I don't post a lot but I wanted to share my experience with you. I started takind Domperidone when my ds was 4 months old. I had returned to work as a nurse 3 nights a week and my supply dropped dramatically!!! I think it was a combo of stress and not being around my baby 3 nights a week. I was pumping pretty good, just not getting a lot of milk. I started with 8 pills a day and within 48 hours I was gushing milk!!! I was pumping over 20 ounces in 12 hours!!! My ds is now 11 months old and i take between 8-11 pills a day. I never had to supplement with ABM, because i had tons of milk in the freezer!







I plan on taking the Domeridone till he weans. I tried to decrease my dosage and immediatly noticed a decrease in my supply, so I will stay on it. I should mention that I did take fenugreek and blessed thistle, eat tons of oatmeal, drink tons of water to bring up my supply, also feed on demand!! I hope you have good luck with taking Domperidone, it is worth it!


----------



## anabean (May 1, 2003)

thanks for posting, bluemoon. that's really great to hear. i can't wait to get the stuff in the mail.

i still worry about long term use, i hope i don't have to use it for a long period of time. are there any good studies about this? my doctor said that there aren't and that's why they don't recommend it and wouldn't support my decision of taking it. of course i didn't tell them i'm planning on taking it.









also, i wanted to ask you ladies, where did you use to get your domperidone? since they won't prescribe it, i ordered it online, but it seems a bit pricey. i was wondering if anyone has a better source.

thanks again.


----------



## bluemoon72 (Oct 7, 2002)

anabean,
I ordered mine online too, global drug I think.
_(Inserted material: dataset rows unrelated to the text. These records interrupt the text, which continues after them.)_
(* ===== verification/SetupTransaction.v ===== *)
(** [setup_runtime.py]: compensating receipts, and the transaction that applies
    the effects of one reviewed plan. *)
From S2P Require Import Prelude PyText Posix Domain Effects Redaction Profiles Json PyJson SetupModel SetupRecipe SetupPlan SetupBlock SetupRuntime SetupRecipeSpec SetupPlanSpec.
Open Scope Z_scope.

(** [receipt.get(key) is True], [is False] *)
Definition is_true (r : receipt) (key : string) : bool :=
  match get r key with VBool b => b | _ => false end.
Definition is_false (r : receipt) (key : string) : bool :=
  match get r key with VBool b => negb b | _ => false end.
(** [receipt.get("module")]; what is not a string is no module. *)
Definition module_of (r : receipt) : string := default "" (vstr (get r "module")).
Definition compensated (r : receipt) : bool :=
  match get r "setup_disposition" with VStr s => String.eqb s "compensated" | _ => false end.
Definition BLOCK_MODULES : list string :=
  ["shell.env-from-keychain@1"; "shell.env-from-input@1"; "file.managed-block@1"].
(** Modules that change nothing that outlives the run. *)
Definition HARMLESS_MODULES : list string :=
  ["restart.notice@1"; "command.verify@1"; "trust-store.export-certificates@1"].

Section transaction.
Context `{UnicodeData} `{PyNumbers} `{WorkingDirectory}.
Context (world : ∀ R, trace → op R → py R) (rt : SetupRuntime).
Abbreviation setup_m := (st machine).
Abbreviation perform := (perform world).

(** * Compensation *)

(** [str(receipt[key])] *)
Definition receipt_text (r : receipt) (key : string) : setup_m string :=
  v ← pure (field r key); mret (py_str v).
(** [_write_preserving_mode(path, text, receipt.get("mode"))] *)
Definition restore_file (r : receipt) (path text : string) : setup_m unit :=
  perform (OpWrite path text) ;;
  match get r "mode" with
  | VNone => perform (OpChmod path 384)
  | v => match numeral v with
         | Some mode => perform (OpChmod path mode)
         | None => raise (TypeError "an integer is required")
         end
  end.
(** The file goes when nothing is left of it and the run created it. *)
Definition rewrite_or_remove (r : receipt) (nothing_left : bool) (path text : string) : setup_m bool :=
  if nothing_left && is_false r "file_existed"
  then perform (OpUnlink path) ;; mret true
  else restore_file r path text ;; mret true.

Definition rollback_keychain (r : receipt) : setup_m bool :=
  account ← receipt_text r "account";
  service ← receipt_text r "service";
  result ← process world (delete_argv service account) (minimal_env rt) 30;
  mret (succeeded result).

Definition rollback_block (r : receipt) : setup_m bool :=
  path ← receipt_text r "path";
  catch (
      read ← read_regular_text world path;
      let '(current, _, _) := read in
      marker ← receipt_text r "marker";
      installed ← receipt_text r "installed_block";
      let prior := match get r "prior_block" with VNone => None | v => Some (py_str v) end in
      rolled ← pure (rollback_managed_block current marker installed prior);
      match rolled with
      | None => mret false
      | Some text => rewrite_or_remove r (str_empty text) path text
      end)
    (λ e, if is_os_or_runtime e then mret false else raise e).

Definition rollback_directory (r : receipt) : setup_m bool :=
  catch (path ← receipt_text r "path"; perform (OpRmdir path) ;; mret true)
    (λ e, if is_os e then mret false else raise e).
Lemma contains_shorter needle s :
  (String.length s < String.length needle)%nat → contains needle s = false.
Proof.
  induction s as [|c s IH]; intros Hl; cbn [contains].
  - by destruct needle; [inversion Hl|].
  - apply orb_false_iff. split; [|apply IH; cbn in Hl; lia].
    apply not_true_is_false. intros Hp%prefix_length. lia.
Qed.

Lemma contains_same_length needle s :
  String.length s = String.length needle → s ≠ needle → contains needle s = false.
Proof.
  destruct s as [|c s]; intros Hl Hne; cbn [contains]; [by destruct needle|].
  apply orb_false_iff. split; [|apply contains_shorter; cbn in Hl; lia].
  apply not_true_is_false. intros Hp%prefix_drop. apply Hne. rewrite Hp.
  assert (String.length (str_drop (String.length needle) (String c s)) = 0%nat) as E
    by (rewrite str_drop_length; lia).
  destruct (str_drop _ _); [apply str_app_nil_r|done].
Qed.

Lemma markers_length name : String.length (begin_marker name) = String.length (end_marker name).
Proof. unfold begin_marker, end_marker. by rewrite !str_length_app. Qed.
Lemma markers_distinct name : begin_marker name ≠ end_marker name.
Proof. done. Qed.
Lemma end_not_in_begin name : contains (end_marker name) (begin_marker name) = false.
Proof. apply contains_same_length; [apply markers_length|apply markers_distinct]. Qed.
Lemma begin_not_in_end name : contains (begin_marker name) (end_marker name) = false.
Proof. apply contains_same_length; [symmetry; apply markers_length|]. intros E. by apply (markers_distinct name). Qed.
At times I too worry about the long term effects, but I know that htere have been mommas that have been on it a couple of years in order to feed their adopted babies. I just hope that I don't need to use it with all my babies!! Good Luck to you!


----------



## bananasmom (Aug 2, 2002)

http://www.bfar.org/domperidone-newman.shtml

for more information about the use of domperidone.

I know there is a link on the Jack Newman website, of the places that you can order. I think New Zealand may have had one of the cheapest... I can't find the link at the moment.


----------



## anabean (May 1, 2003)

cool, thanks. i just ordered more from www.globaldrug.tv
900 pills for $95!! and i paid $65 for 300 pills on freedom pharmacy.com







:


----------



## Proud50andPG (Feb 20, 2003)

HI,

My two cents. My situation was very similar to yours: first three weeks of my son's life he was feeding all the time and crying much of the time and ultimately losing weight. Finally figured out I had very, very low milk supply -- was probably providing only about a third of what he needed. Worse, he had bad thrush and ultimately could not latch, which caused my supply to drop even further.

Immediately began supplementing with formula and he just as immediately began gaining weight. For 6-7 weeks he gained A POUND A WEEK. Clearly, he needed the calories the formula provided. Also cleared up the thrush and his latch returned, so during that time he was also breastfeeding.

I was so exhausted those early weeks and could never get the hang of the SNS. So just did a bottle with formula and, while my son's latch was no good from the thrush, pumped 4-5 times daily. Ultimately, he was feeding (on cue) about 7 times per day, with each feeding comprising breast and then 4 ounces of formula in the bottle. Meanwhile I was eating avocadoes, drinking mothers milk tea, and taking lactaflow tincture. Was not really aware of my supply going up, though I know it did slightly when my son regained his latch and began breastfeeding regularly. At that time I pretty much stopped pumping except for the rare times when he was at the nanny's (Wednesday afternoons).

Finally got over the exhaustion and figured why not try domperidone. For six weeks now have done the "standard" initial dose: 20 mg 4 times daily.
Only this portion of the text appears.